CVE-2026-58459

NTPsec · gpsd

NTPsec gpsd is vulnerable to OS command injection via the gnuplot plot title subtype field, allowing for arbitrary code execution.

Executive summary

A critical OS command injection vulnerability in NTPsec gpsd allows attackers to execute arbitrary commands with the privileges of the service.

Vulnerability

This vulnerability is an OS command injection (CWE-78) flaw triggered via the gnuplot plot title subtype field. The attack vector is local with user interaction required, though the potential impact on system integrity and availability is severe.

Business impact

Successful exploitation of this vulnerability could grant an attacker the ability to execute unauthorized commands on the host system. Given the CVSS score of 7.8, this poses a significant risk to system integrity, potentially leading to full system compromise, unauthorized data access, or service disruption.

Remediation

Immediate Action: Review the provided vendor references and update to the latest patched version of gpsd once available.

Proactive Monitoring: Monitor system logs for suspicious process execution patterns or unexpected gnuplot activity originating from the gpsd service.
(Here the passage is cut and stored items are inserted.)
(** C7.  For [n >= 0] the sampler returns exactly [n] needles, none when
    [n = 0], without failure.  With unit variates in [[0, 1)] and ordered
    bounds, every needle has its first endpoint in the field
    [[x_min, x_max] x [y_min, y_max]], its second endpoint at
    [(x + L cos t, y + L sin t)] for an angle [t] in [[0, 2 pi)], and
    Euclidean length [L]. *)
Theorem generate_needles_batch_geometry (rnd : nat -> nat -> R) (n : Z)
  (L x_min x_max y_min y_max : R) :
  (0 <= n)%Z ->
  (forall i j, 0 <= rnd i j < 1) ->
  x_min <= x_max -> y_min <= y_max -> 0 <= L ->
  exists positions,
    generate_needles_batch (ops := ROps) rnd n L x_min x_max y_min y_max
      = Ok positions /\
    length positions = Z.to_nat n /\
    (n = 0%Z -> positions = []) /\
    Forall (fun s =>
              x_min <= x1 s <= x_max /\
              y_min <= y1 s <= y_max /\
              (exists theta, 0 <= theta < 2 * PI /\
                 x2 s = x1 s + L * cos theta /\
                 y2 s = y1 s + L * sin theta) /\
              needle_length s = L) positions.
Proof.
  intros Hn Hrnd Hx Hy HL. unfold generate_needles_batch.
  destruct (n <? 0)%Z eqn:E; [apply Z.ltb_lt in E; lia|].
  eexists. split; [reflexivity|]. split; [|split].
  - now rewrite length_map, length_seq.
  - intros ->. reflexivity.
  - apply Forall_forall. intros s Hs. apply in_map_iff in Hs.
    destruct Hs as [i [<- _]]. unfold generate_needle.
    cbn [x1 y1 x2 y2].
    split; [apply uniform_range; auto|].
    split; [apply uniform_range; auto|].
    split.
    + eexists. split; [apply (angle_range (Hrnd i 2%nat))|].
      split; reflexivity.
    + apply (needle_length_polar _ _ _ HL).
Qed.

Lemma generate_needles_batch_geometry_witness :
  (0 <= 2)%Z /\ 0 <= 10 /\ 0 <= 1 /\
  exists positions,
    generate_needles_batch (ops := ROps) (fun _ _ => 0) 2 1 0 10 0 10
      = Ok positions /\
    length positions = Z.to_nat 2 /\
    (2%Z = 0%Z -> positions = []) /\
    Forall (fun s =>
              0 <= x1 s <= 10 /\
              0 <= y1 s <= 10 /\
              (exists theta, 0 <= theta < 2 * PI /\
                 x2 s = x1 s + 1 * cos theta /\
                 y2 s = y1 s + 1 * sin theta) /\
              needle_length s = 1) positions.
Proof.
  split; [lia|]. split; [lra|]. split; [lra|].
  apply (@generate_needles_batch_geometry (fun _ _ => 0) 2 1 0 10 0 10);
    [lia | intros; lra | lra | lra | lra].
Defined.

End SamplerSpec.

(* ------------------------------------------------------------------ *)
(** ** The accumulator *)

Module AccumulatorFacts.

Import Classifier ClassifierFacts Accumulator.

Lemma count_true_cons (b : bool) (bs : list bool) :
  count_true (b :: bs) = ((if b then 1 else 0) + count_true bs)%Z.
Proof.
  unfold count_true. destruct b; cbn [filter length];
    rewrite ?Nat2Z.inj_succ; lia.
Qed.

Lemma count_true_bounds (bs : list bool) :
  (0 <= count_true bs <= Z.of_nat (length bs))%Z.
Proof.
  induction bs as [|b bs IH]; [unfold count_true; simpl; lia|].
  rewrite count_true_cons. simpl length. destruct b; lia.
Qed.

Lemma add_needle_push (ps : list (needle Q)) (bs : list bool) (st : state)
  (i : nat) (row : needle Q) (hit : bool) :
  nth_error ps i = Some row -> nth_error bs i = Some hit ->
  add_needle ps bs st i = Ok (push st (row, hit)).
Proof.
  intros Hr Hh. unfold add_needle, index. rewrite Hr, Hh. simpl.
  now destruct hit.
Qed.

(** The [for] loop over [range(n)] accounts for the rows in order. *)
Lemma separate_combine (ps : list (needle Q)) :
  forall (bs : list bool) (pre_ps : list (needle Q)) (pre_bs : list bool)
         (st : state),
    length ps = length bs -> length pre_ps = length pre_bs ->
    separate (pre_ps ++ ps) (pre_bs ++ bs)
             (seq (length pre_ps) (length ps)) st
    = Ok (fold_left push (combine ps bs) st).
Proof.
  induction ps as [|row ps IH]; intros [|hit bs] pre_ps pre_bs st Hl Hp;
    simpl in Hl; try discriminate; [reflexivity|].
  simpl.
  rewrite (@add_needle_push _ _ st (length pre_ps) row hit).
  - simpl.
    replace (pre_ps ++ row :: ps) with ((pre_ps ++ [row]) ++ ps)
      by (now rewrite <- app_assoc).
    replace (pre_bs ++ hit :: bs) with ((pre_bs ++ [hit]) ++ bs)
      by (now rewrite <- app_assoc).
    replace (S (length pre_ps)) with (length (pre_ps ++ [row]))
      by (rewrite length_app; simpl; lia).
    apply IH; [lia|]. rewrite !length_app. simpl. lia.
  - rewrite nth_error_app2 by lia. now rewrite Nat.sub_diag.
  - rewrite Hp. rewrite nth_error_app2 by lia. now rewrite Nat.sub_diag.
Qed.

Lemma fold_push_totals (l : list (needle Q * bool)) :
  forall st : state,
    n_total (fold_left push l st) = (n_total st + Z.of_nat (length l))%Z /\
    n_intersections (fold_left push l st)
      = (n_intersections st + count_true (map snd l))%Z /\
    history_n (fold_left push l st) = history_n st /\
    history_ratio (fold_left push l st) = history_ratio st /\
    pi_text (fold_left push l st) = pi_text st.
Proof.
  induction l as [|[row hit] l IH]; intros st.
  - unfold count_true. simpl. repeat split; lia.
  - cbn [fold_left]. destruct (IH (push st (row, hit))) as (H1 & H2 & H3 & H4 & H5).
    rewrite H1, H2, H3, H4, H5. cbn [map snd]. rewrite count_true_cons.
    simpl length. rewrite Nat2Z.inj_succ.
    destruct hit; cbn [push n_total n_intersections history_n history_ratio
                       pi_text]; repeat split; lia.
Qed.

Lemma map_snd_combine (A B : Type) (xs : list A) :
  forall ys : list B, length xs = length ys -> map snd (combine xs ys) = ys.
Proof.
  induction xs as [|x xs IH]; intros [|y ys] H; simpl in *;
    try discriminate; [reflexivity|].
  f_equal. apply IH. lia.
Qed.
(** The run of [enrichProductImages] on the path that downloads. *)
Lemma enrich_download_path env productId desiredCount force product :
  env_product env = Some product ->
  let existing := length (normalizeImageUrls
                    (p_imagesProcessed product ++ p_imagesOriginal product)
                    None 10) in
  let needed := Z.max 0 (desiredCount - Z.of_nat existing) in
  let run := enrichProductImages env productId desiredCount force in
  (run_saved run = None /\ run_loop run = emptyLoop
   /\ er_downloaded (run_result run) = 0%nat)
  \/ (needed <> 0%Z
      /\ run_loop run
         = downloadCandidates (env_cfg env) (env_net env) productId
             (length (p_imagesProcessed product)) needed
             (newCandidateUrls env product) emptyLoop
      /\ er_downloaded (run_result run) = length (downloadedUrls (run_loop run))
      /\ exists notes,
           run_saved run
           = Some (mkProduct (p_title product) (p_imagesOriginal product)
                     (p_imagesProcessed product ++ downloadedUrls (run_loop run))
                     notes)
           /\ (downloadedUrls (run_loop run) = [] -> notes = p_notes product)).
Proof.
  intros Hp existing needed run. subst run. unfold enrichProductImages.
  rewrite Hp. cbv zeta. fold existing. fold needed.
  destruct (negb force && _); [left; auto|].
  destruct (env_query env); [left; auto|].
  destruct (Z.eqb_spec needed 0); [left; auto|].
  right. split; [assumption|]. split; [reflexivity|]. split; [reflexivity|].
  eexists. split; [reflexivity|]. simpl. intros ->. reflexivity.
Qed.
Compensating Controls: Restrict access to the gpsd service and ensure it runs with the minimum necessary privileges to limit the impact of a potential compromise.

Exploitation status

Public Exploit Available: false

Analyst recommendation

The severity of this command injection vulnerability necessitates immediate attention. Administrators should prioritize identifying instances of the affected software and applying updates as soon as they are released by the vendor to prevent potential system-level compromise.